(after stating- the facts as above). [1] If we should lay stress upon particular averments in the cross-bill, standing alone, we might be lead to the conclusion that it is averred as a fact that the complainant agreed expressly to exchange his shares for those of the consolidated company. But we are satisfied from the cross-bill-as a whole, as well as from the contentions of counsel, that there is no claim of express agreement, and that the averments of consent and approval should be treated as conclusions drawn by the pleader from the facts alleged.
Now, we find nothing in the alleged acts of the complainant prior to the consolidation showing that he approved it. The matters charged — the subscription to mortgage bonds some six years before, the acceptance of the 30 per cent, dividend, and the approval of the lease — are all consistent with a purpose not to participate in the consolidation. A fortiori they fail to show that the complainant indi*43rated any intention to exchange his shares should a consolidation he effected. So, while the fact that the complainant did exchange a part of his holdings might justify the inference that he approved the consolidation, it would furnish no basis for the further inference that he became bound to exchange his remaining shares, unless such obligation necessarily resulted from the fact of consolidation. There being, then, nothing by way of express agreement or estoppel to bind the complainant to exchange, his duty to exchange — if it exist at all — must be based upon the consolidation proceedings.
¡2, 3] Where a consolidation agreement requires an exchange of shares, proof of the approval of the consolidation shows an agreement to exchange. But where a stockholder is not required to exchange, proof of the approval of the consolidation establishes only one step, and that not the essential one. Thus, if we assume that the defendant is right in its contention that the complainant, by virtue of his ownership of stock in one of the consolidating companies became bound to follow his corporation into the consolidation, it does not follow that he agreed to exchange his shares, if the articles of consolidation recognized his right to retain them. And we think that they did recognize and give him this right. In our opinion, the object and effect oí the provisions already quoted were to permit stockholders who were unwilling to surrender their shares to the consolidated corporation, to retain them under the conditions and with the rights stipulated. We find no obligation to exchange.
It is urged, however, that the provisions in question were temporary in their nature and were intended to cover only the time during which the details of the consolidation could be worked out. In our opinion, however, the language used furnishes no basis for this contention. On the contrary, we think the provision giving the right to share “in the earnings and assets’’ of the old corporation inconsistent with such interpretation. It is further contended that there are embarrassments and difficulties in the way of giving effect: to these provisions as we have construed them. But the difficulty of performing a contract is no reason for failing to enforce it or for interpreting it contrary to its plain meaning.

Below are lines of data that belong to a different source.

Lemma findIndex_app_l {A} (p : A -> bool) (l l' : list A) (i : nat) :
  findIndex p l = Some i -> findIndex p (l ++ l') = Some i.
Proof.
  revert i. induction l as [|y l IH]; intros i; cbn; [done|].
  destruct (p y); [done|]. destruct (findIndex p l) as [i'|]; [|done].
  cbn. intros [= <-]. by rewrite (IH i').
Qed.

Lemma findIndex_app_r {A} (p : A -> bool) (l : list A) (x : A) :
  findIndex p l = None -> p x = true -> findIndex p (l ++ [x]) = Some (length l).
Proof.
  induction l as [|y l IH]; cbn; intros Hl Hx; [by rewrite Hx|].
  destruct (p y); [done|]. destruct (findIndex p l); [done|]. by rewrite IH.
Qed.

Lemma hasKind_matcher_object (n : GeminiSessionStartMatcher) :
  hasKind (matcher n) (matcher_object n) = true.
Proof. unfold hasKind. cbn. apply String.eqb_refl. Qed.

Lemma hasKind_mergeMatcherHooks kind M n :
  valid M -> hasKind kind (mergeMatcherHooks M n) = hasKind kind M.
Proof.
  intros (props & name & hs & -> & _)%validateMatcher_inv.
  rewrite mergeMatcherHooks_eq. unfold hasKind. cbn.
  by rewrite lookup_assign_prop_ne.
Qed.

Lemma hooksOf_mergeMatcherHooks M n :
  valid M ->
  hooksOf (mergeMatcherHooks M n) = map snd (hookMapOf (hooksOf M) (hooks n)).
Proof.
  intros (props & name & hs & -> & _)%validateMatcher_inv.
  rewrite mergeMatcherHooks_eq. unfold hooksOf at 1. cbn.
  by rewrite lookup_assign_prop.
Qed.

(** Every entry of the hook map sits under its own command. *)
Lemma hookMapOf_keyed olds news k v :
  In (k, v) (hookMapOf olds news) -> command_of v = k.
Proof.
  unfold hookMapOf. intros Hin.
  apply put_all_In in Hin as [Hin|(x & _ & -> & ->)]; [|done].
  by apply put_all_In in Hin as [[]|(x & _ & -> & ->)].
Qed.

Lemma hookMapOf_commands olds news :
  map command_of (map snd (hookMapOf olds news)) = map fst (hookMapOf olds news).
Proof.
  rewrite map_map. apply map_ext_in. intros [k v] Hin. cbn.
  by apply hookMapOf_keyed in Hin.
Qed.

Lemma commandsOf_mergeMatcherHooks M n :
  valid M -> NoDup (commandsOf (mergeMatcherHooks M n)).
Proof.
  intros HM. unfold commandsOf. rewrite hooksOf_mergeMatcherHooks by done.
  rewrite hookMapOf_commands. apply hookMapOf_NoDup.
Qed.

Lemma put_all_lookup_stable {A} (key : A -> string) (val : A -> JsValue) l m k v :
  lookup_prop k m = Some v ->
  (forall y, In y l -> key y = k -> val y = v) ->
  lookup_prop k (fold_left (put key val) l m) = Some v.
Proof.
  revert m. induction l as [|y l IH]; intros m Hk Hsame; cbn; [done|].
  apply IH; [|intros z Hz; apply Hsame; by right].
  unfold put. destruct (String.eqb (key y) k) eqn:Heq.
  - apply String.eqb_eq in Heq. rewrite <- (Hsame y); [|by left|done].
    rewrite <- Heq. apply lookup_assign_prop.
  - apply String.eqb_neq in Heq. by rewrite lookup_assign_prop_ne.
Qed.

Lemma hook_object_inj h h' : command h' = command h -> hook_object h' = hook_object h.
Proof. destruct h, h'. cbn. by intros ->. Qed.

Lemma absorbs_matcher_object n : absorbs n (matcher_object n).
Proof.
  intros h Hh. unfold hooksOf. cbn. split; [by apply in_map|].
  intros x (h' & <- & _)%in_map_iff Hc. by apply hook_object_inj.
Qed.

Lemma In_hookMapOf_lookup olds news x :
  In x (map snd (hookMapOf olds news)) <->
  lookup_prop (command_of x) (hookMapOf olds news) = Some x.
Proof.
  split.
  - intros ([k v] & <- & Hin)%in_map_iff. cbn.
    rewrite (hookMapOf_keyed _ _ _ _ Hin).
    apply In_lookup_prop; [apply hookMapOf_NoDup|done].
  - intros Hl%lookup_prop_In. by apply (in_map snd) in Hl.
Qed.

Lemma absorbs_new M n : valid M -> absorbs n (mergeMatcherHooks M n).
Proof.
  intros HM h Hh. rewrite hooksOf_mergeMatcherHooks by done.
  assert (lookup_prop (command h) (hookMapOf (hooksOf M) (hooks n)) = Some (hook_object h))
    as Hl.
  { unfold hookMapOf.
    apply (put_all_lookup_last command hook_object (hooks n) h); [done|].
    intros y _. apply hook_object_inj. }
  split.
  - apply In_hookMapOf_lookup. by rewrite command_of_hook_object.
  - intros x Hx%In_hookMapOf_lookup Hc. rewrite Hc in Hx. congruence.
Qed.

Lemma absorbs_stable M n n' : valid M -> absorbs n M -> absorbs n (mergeMatcherHooks M n').
Proof.
  intros HM Habs h Hh. destruct (Habs h Hh) as [Hin Honly].
  rewrite hooksOf_mergeMatcherHooks by done.
  assert (lookup_prop (command h) (hookMapOf (hooksOf M) (hooks n')) = Some (hook_object h))
    as Hl.
  { unfold hookMapOf. apply put_all_lookup_stable.
    - rewrite <- (command_of_hook_object h).
      apply (put_all_lookup_last command_of (fun hook => hook) (hooksOf M) (hook_object h));
        [done|].
      intros y Hy Hc. apply Honly; [done|]. by rewrite Hc.
    - intros y _. apply hook_object_inj. }
  split.
  - apply In_hookMapOf_lookup. by rewrite command_of_hook_object.
  - intros x Hx%In_hookMapOf_lookup Hc. rewrite Hc in Hx. congruence.
Qed.

Lemma valid_lookup (merged : list JsValue) i M :
  Forall valid merged -> merged !! i = Some M -> valid M.
Proof.
  intros Hall HM. rewrite Forall_forall in Hall. apply Hall.
  by eapply list_elem_of_lookup_2.
Qed.

Lemma found_established (P : JsValue -> Prop) n merged :
  Forall valid merged ->
  P (matcher_object n) ->
  (forall M, valid M -> P (mergeMatcherHooks M n)) ->
  found P n (mergeStep merged n).
Proof.
  intros Hall Hpush Hmerge. unfold mergeStep.
  destruct (findIndex _ merged) as [i|] eqn:Hfind.
  - destruct (findIndex_Some _ _ _ Hfind) as (M & HM & Hkind & _). rewrite HM.
    pose proof (valid_lookup _ _ _ Hall HM) as Hvalid.
    exists i, (mergeMatcherHooks M n). split; [|split].
    + rewrite (findIndex_insert _ _ _ M); [done..|]. by apply hasKind_mergeMatcherHooks.
    + apply list_lookup_insert_eq. by eapply lookup_lt_Some.
    + by apply Hmerge.
  - exists (length merged), (matcher_object n). split; [|split; [|done]].
    + apply findIndex_app_r; [done|apply hasKind_matcher_object].
    + by rewrite lookup_app_r, Nat.sub_diag.
Qed.

Lemma found_preserved (P : JsValue -> Prop) n n' merged :
  Forall valid merged ->
  (forall M, valid M -> P M -> P (mergeMatcherHooks M n')) ->
  found P n merged -> found P n (mergeStep merged n').
Proof.
  intros Hall Hstable (i & M & Hfind & HM & HP). unfold mergeStep.
  destruct (findIndex (hasKind (matcher n')) merged) as [j|] eqn:Hfind'.
  - destruct (findIndex_Some _ _ _ Hfind') as (M' & HM' & _). rewrite HM'.
    pose proof (valid_lookup _ _ _ Hall HM') as Hvalid.
    destruct (decide (j = i)) as [->|Hne].
    + simplify_eq. exists i, (mergeMatcherHooks M n'). split; [|split].
      * rewrite (findIndex_insert _ _ _ M); [done..|]. by apply hasKind_mergeMatcherHooks.
      * apply list_lookup_insert_eq. by eapply lookup_lt_Some.
      * by apply Hstable.
    + exists i, M. split; [|split; [|done]].
      * rewrite (findIndex_insert _ _ _ M'); [done..|]. by apply hasKind_mergeMatcherHooks.
      * by rewrite list_lookup_insert_ne.
  - exists i, M. split; [|split; [|done]].
    + by apply findIndex_app_l.
    + apply lookup_app_l_Some. done.
Qed.

Lemma fold_mergeStep_valid additions merged :
  Forall valid merged -> Forall valid (fold_left mergeStep additions merged).
Proof. apply mergeSessionStartHooks_valid. Qed.

Lemma found_through (P : JsValue -> Prop) n post merged :
  Forall valid merged ->
  (forall M n', valid M -> P M -> P (mergeMatcherHooks M n')) ->
  found P n merged -> found P n (fold_left mergeStep post merged).
Proof.
  intros Hvalid Hstable. revert merged Hvalid.
  induction post as [|n' post IH]; intros merged Hvalid Hfound; cbn; [done|].
  apply IH; [by apply mergeStep_valid|].
  apply found_preserved; [done| |done]. intros M HM HP. by apply Hstable.
Qed.

Lemma found_after (P : JsValue -> Prop) n pre post existing :
  Forall valid existing ->
  (forall M n', valid M -> P M -> P (mergeMatcherHooks M n')) ->
  found P n (mergeStep (fold_left mergeStep pre existing) n) ->
  found P n (mergeSessionStartHooks existing (pre ++ n :: post)).
Proof.
  rewrite mergeSessionStartHooks_eq. intros Hall Hstable Hest.
  rewrite fold_left_app. cbn.
  apply found_through; [|done..].
  by apply mergeStep_valid, fold_mergeStep_valid.
Qed.

End MergeAlgebra.

Section MergeTheorems.
Import SafeGeminiSettingsMerger MergedSettings.

Local Abbreviation valid := (fun m => validateMatcher m = Returned tt).

Lemma without_assign_prop key v props :
  without key (assign_prop key v props) = without key props.
Proof.
  unfold without. induction props as [|[k old] rest IH]; cbn.
  - by rewrite String.eqb_refl.
  - destruct (String.eqb k key) eqn:Hk; cbn; rewrite Hk; cbn; [done|by rewrite IH].
Qed.

Lemma found_established_when (P : JsValue -> Prop) n merged :
  Forall valid merged ->
  (findIndex (hasKind (matcher n)) merged = None -> P (matcher_object n)) ->
  (forall M, valid M -> P (mergeMatcherHooks M n)) ->
  found P n (mergeStep merged n).
Proof.
  intros Hall Hpush Hmerge. unfold mergeStep.
  destruct (findIndex _ merged) as [i|] eqn:Hfind.
  - destruct (findIndex_Some _ _ _ Hfind) as (M & HM & Hkind & _). rewrite HM.
    pose proof (valid_lookup _ _ _ Hall HM) as Hvalid.
    exists i, (mergeMatcherHooks M n). split; [|split].
    + rewrite (findIndex_insert _ _ _ M); [done..|]. by apply hasKind_mergeMatcherHooks.
    + apply list_lookup_insert_eq. by eapply lookup_lt_Some.
    + by apply Hmerge.
  - exists (length merged), (matcher_object n). split; [|split; [|by apply Hpush]].
    + apply findIndex_app_r; [done|apply hasKind_matcher_object].
    + by rewrite lookup_app_r, Nat.sub_diag.
Qed.

Lemma absorbs_after existing pre n post :
  Forall valid existing ->
  found (absorbs n) n (mergeSessionStartHooks existing (pre ++ n :: post)).
Proof.
  intros Hall. apply found_after; [done|by intros; apply absorbs_stable|].
  apply found_established.
  - by apply fold_mergeStep_valid.
  - apply absorbs_matcher_object.
  - intros. by apply absorbs_new.
Qed.

(** X6: after mergeSessionStartHooks, every hook of every added matcher is
    in the merged list: the first matcher of the added matcher's kind
    exists and its hooks contain the hook object. *)
Theorem mergeSessionStartHooks_holds_additions
    (existing : list JsValue) (additions : list GeminiSessionStartMatcher)
    (newMatcher : GeminiSessionStartMatcher) (hook : GeminiHook) :
  for_each validateMatcher existing = Returned tt ->
  In newMatcher additions ->
  In hook (hooks newMatcher) ->
  exists index merged,
    findIndex (hasKind (matcher newMatcher)) (mergeSessionStartHooks existing additions)
    = Some index /\
    mergeSessionStartHooks existing additions !! index = Some merged /\
    In (hook_object hook) (hooksOf merged).
Proof.
  intros Hall%for_each_Forall (pre & post & ->)%in_split Hhook.
  destruct (absorbs_after existing pre newMatcher post Hall) as (i & M & Hfind & HM & Habs).
  exists i, M. split; [done|]. split; [done|]. by apply Habs.
Qed.

Lemma tidy_after existing pre n post :
  Forall valid existing ->
  is_Some (findIndex (hasKind (matcher n)) existing) \/ NoDup (map command (hooks n)) ->
  found (fun M => NoDup (commandsOf M)) n
    (mergeSessionStartHooks existing (pre ++ n :: post)).
Proof.
  intros Hall Hwhy.
  apply found_after; [done|by intros; apply commandsOf_mergeMatcherHooks|].
  apply found_established_when.
  - by apply fold_mergeStep_valid.
  - intros Hnone. destruct Hwhy as [[i Hi]|Hnd].
    + assert (found (fun _ => True) n existing) as Hfound.
      { destruct (findIndex_Some _ _ _ Hi) as (M & HM & _). by exists i, M. }
      apply (found_through _ _ pre) in Hfound as (? & ? & ? & _); [congruence|done..].
    + unfold commandsOf, hooksOf. cbn. rewrite map_map.
      erewrite map_ext; [exact Hnd|]. done.
  - intros. by apply commandsOf_mergeMatcherHooks.
Qed.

[4] The contention is also made that the provisions in question which require the continued existence of one of the old corporations are invalid because they are inconsistent with the rule that the effect of consolidation is to terminate the existence of corporations consolidating. if it were necessary for us to examine this question we should find, probably, that there are exceptions to this rule. But it is not necessary for us to examine it. The agreement of consolidation is not severable. The provisions with respect to nonexchanging stockholders are material and essential parts of it. It cannot be said that it would have been made if they had not been included. Indeed under the conditions disclosed it is not even certain that the controlling interests would have ventured to present it for consideration without them. If these provisions are invalid, the whole consolidation agreement is invalid and the defendant, consequently, states no cause of action in its cross-bill. And, on the other hand, if the provisions are
*44valid, the complainant has the-right to stand upon them and the defendant is not entitled to the relief prayed for.
The demurrer to the cross-bill was properly sustained by the Circuit Court and its decree is affirmed, with costs.